:: Task data ::

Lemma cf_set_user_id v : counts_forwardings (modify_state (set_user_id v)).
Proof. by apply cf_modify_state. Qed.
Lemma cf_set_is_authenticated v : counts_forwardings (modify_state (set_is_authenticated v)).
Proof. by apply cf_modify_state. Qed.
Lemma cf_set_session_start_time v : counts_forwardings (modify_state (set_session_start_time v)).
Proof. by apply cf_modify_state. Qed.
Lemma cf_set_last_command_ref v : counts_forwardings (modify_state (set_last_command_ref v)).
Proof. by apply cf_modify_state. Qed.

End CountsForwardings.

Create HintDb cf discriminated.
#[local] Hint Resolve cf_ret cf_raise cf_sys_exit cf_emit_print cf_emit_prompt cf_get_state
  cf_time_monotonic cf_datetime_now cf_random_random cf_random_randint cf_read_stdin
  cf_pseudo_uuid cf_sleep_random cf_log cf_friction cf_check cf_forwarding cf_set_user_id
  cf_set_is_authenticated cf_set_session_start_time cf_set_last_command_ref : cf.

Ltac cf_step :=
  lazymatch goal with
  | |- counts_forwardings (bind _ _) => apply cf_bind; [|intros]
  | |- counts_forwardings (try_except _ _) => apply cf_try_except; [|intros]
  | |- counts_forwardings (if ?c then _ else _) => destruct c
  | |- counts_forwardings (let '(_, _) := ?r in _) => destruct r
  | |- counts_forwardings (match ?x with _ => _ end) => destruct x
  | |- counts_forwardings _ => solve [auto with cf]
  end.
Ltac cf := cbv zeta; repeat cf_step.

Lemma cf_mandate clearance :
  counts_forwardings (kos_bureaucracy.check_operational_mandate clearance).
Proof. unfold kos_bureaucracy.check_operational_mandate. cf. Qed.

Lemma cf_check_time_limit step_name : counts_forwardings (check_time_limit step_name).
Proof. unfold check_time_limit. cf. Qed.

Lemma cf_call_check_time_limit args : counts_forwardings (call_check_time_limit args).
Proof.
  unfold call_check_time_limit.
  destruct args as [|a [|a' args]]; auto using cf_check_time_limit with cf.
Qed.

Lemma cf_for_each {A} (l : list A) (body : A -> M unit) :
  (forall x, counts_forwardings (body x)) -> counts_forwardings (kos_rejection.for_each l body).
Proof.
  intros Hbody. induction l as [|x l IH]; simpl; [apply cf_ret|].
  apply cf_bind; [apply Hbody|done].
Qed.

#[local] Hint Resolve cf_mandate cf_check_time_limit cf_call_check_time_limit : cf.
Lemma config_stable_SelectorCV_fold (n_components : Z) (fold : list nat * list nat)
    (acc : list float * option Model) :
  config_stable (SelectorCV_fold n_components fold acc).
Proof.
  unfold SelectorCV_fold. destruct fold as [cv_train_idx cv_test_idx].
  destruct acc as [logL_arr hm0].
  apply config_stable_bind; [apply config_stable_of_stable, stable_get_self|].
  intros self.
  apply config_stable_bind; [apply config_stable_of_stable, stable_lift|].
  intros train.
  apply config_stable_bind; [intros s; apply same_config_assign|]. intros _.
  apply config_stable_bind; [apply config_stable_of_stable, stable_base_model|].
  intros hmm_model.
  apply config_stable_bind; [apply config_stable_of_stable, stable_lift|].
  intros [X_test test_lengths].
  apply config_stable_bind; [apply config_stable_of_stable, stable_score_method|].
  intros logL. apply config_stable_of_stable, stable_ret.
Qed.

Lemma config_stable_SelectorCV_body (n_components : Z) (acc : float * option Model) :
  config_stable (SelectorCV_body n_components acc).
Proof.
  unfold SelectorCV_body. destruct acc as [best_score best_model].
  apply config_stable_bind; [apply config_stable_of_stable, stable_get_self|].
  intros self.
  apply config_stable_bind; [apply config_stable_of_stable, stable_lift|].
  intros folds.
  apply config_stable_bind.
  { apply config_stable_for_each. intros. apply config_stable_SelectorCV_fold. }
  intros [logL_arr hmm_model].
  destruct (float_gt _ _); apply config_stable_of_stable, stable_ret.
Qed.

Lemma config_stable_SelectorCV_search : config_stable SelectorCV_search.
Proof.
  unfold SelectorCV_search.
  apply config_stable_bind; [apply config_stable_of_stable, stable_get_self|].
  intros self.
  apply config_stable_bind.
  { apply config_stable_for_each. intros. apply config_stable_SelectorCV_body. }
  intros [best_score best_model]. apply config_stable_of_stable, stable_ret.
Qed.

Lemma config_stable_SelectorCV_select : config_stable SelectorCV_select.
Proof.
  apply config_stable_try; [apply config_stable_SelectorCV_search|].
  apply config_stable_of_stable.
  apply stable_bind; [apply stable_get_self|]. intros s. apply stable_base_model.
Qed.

:::
:: Task data ::

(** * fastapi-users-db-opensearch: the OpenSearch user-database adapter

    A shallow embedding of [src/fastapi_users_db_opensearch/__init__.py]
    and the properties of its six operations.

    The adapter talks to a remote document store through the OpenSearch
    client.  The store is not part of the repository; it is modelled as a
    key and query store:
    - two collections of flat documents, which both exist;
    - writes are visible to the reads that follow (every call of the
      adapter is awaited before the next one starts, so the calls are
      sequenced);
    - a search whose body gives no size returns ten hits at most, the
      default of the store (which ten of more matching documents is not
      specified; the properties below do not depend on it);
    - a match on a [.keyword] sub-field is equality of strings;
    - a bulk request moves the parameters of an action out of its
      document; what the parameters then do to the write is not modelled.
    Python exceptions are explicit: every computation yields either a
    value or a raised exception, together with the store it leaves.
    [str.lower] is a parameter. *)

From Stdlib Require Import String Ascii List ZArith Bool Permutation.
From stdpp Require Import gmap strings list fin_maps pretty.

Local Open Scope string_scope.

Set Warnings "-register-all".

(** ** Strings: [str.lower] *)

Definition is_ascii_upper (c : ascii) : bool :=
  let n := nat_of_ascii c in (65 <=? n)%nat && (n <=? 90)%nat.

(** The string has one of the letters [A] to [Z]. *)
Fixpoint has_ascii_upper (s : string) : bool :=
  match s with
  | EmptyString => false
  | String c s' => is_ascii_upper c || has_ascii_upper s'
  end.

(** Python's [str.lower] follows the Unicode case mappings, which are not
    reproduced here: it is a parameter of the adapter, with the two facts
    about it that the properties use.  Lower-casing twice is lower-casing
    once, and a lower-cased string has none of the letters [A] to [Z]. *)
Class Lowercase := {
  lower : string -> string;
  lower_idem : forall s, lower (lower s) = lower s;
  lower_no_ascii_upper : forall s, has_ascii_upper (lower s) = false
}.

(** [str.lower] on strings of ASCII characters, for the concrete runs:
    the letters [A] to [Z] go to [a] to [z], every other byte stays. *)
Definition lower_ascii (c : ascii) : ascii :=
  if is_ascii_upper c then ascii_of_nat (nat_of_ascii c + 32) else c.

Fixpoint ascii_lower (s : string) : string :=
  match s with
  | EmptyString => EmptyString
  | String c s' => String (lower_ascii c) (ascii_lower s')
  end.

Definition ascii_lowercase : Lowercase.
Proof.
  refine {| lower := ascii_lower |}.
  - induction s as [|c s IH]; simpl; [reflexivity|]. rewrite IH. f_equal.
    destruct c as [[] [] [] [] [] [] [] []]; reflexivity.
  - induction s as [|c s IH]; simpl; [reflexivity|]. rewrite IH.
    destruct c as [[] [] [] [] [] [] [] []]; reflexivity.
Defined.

:::

__Your task__
For each line above that contains the word "rewrite", make a copy.

__Written response__
  - induction s as [|c s IH]; simpl; [reflexivity|]. rewrite IH. f_equal.
  - induction s as [|c s IH]; simpl; [reflexivity|]. rewrite IH.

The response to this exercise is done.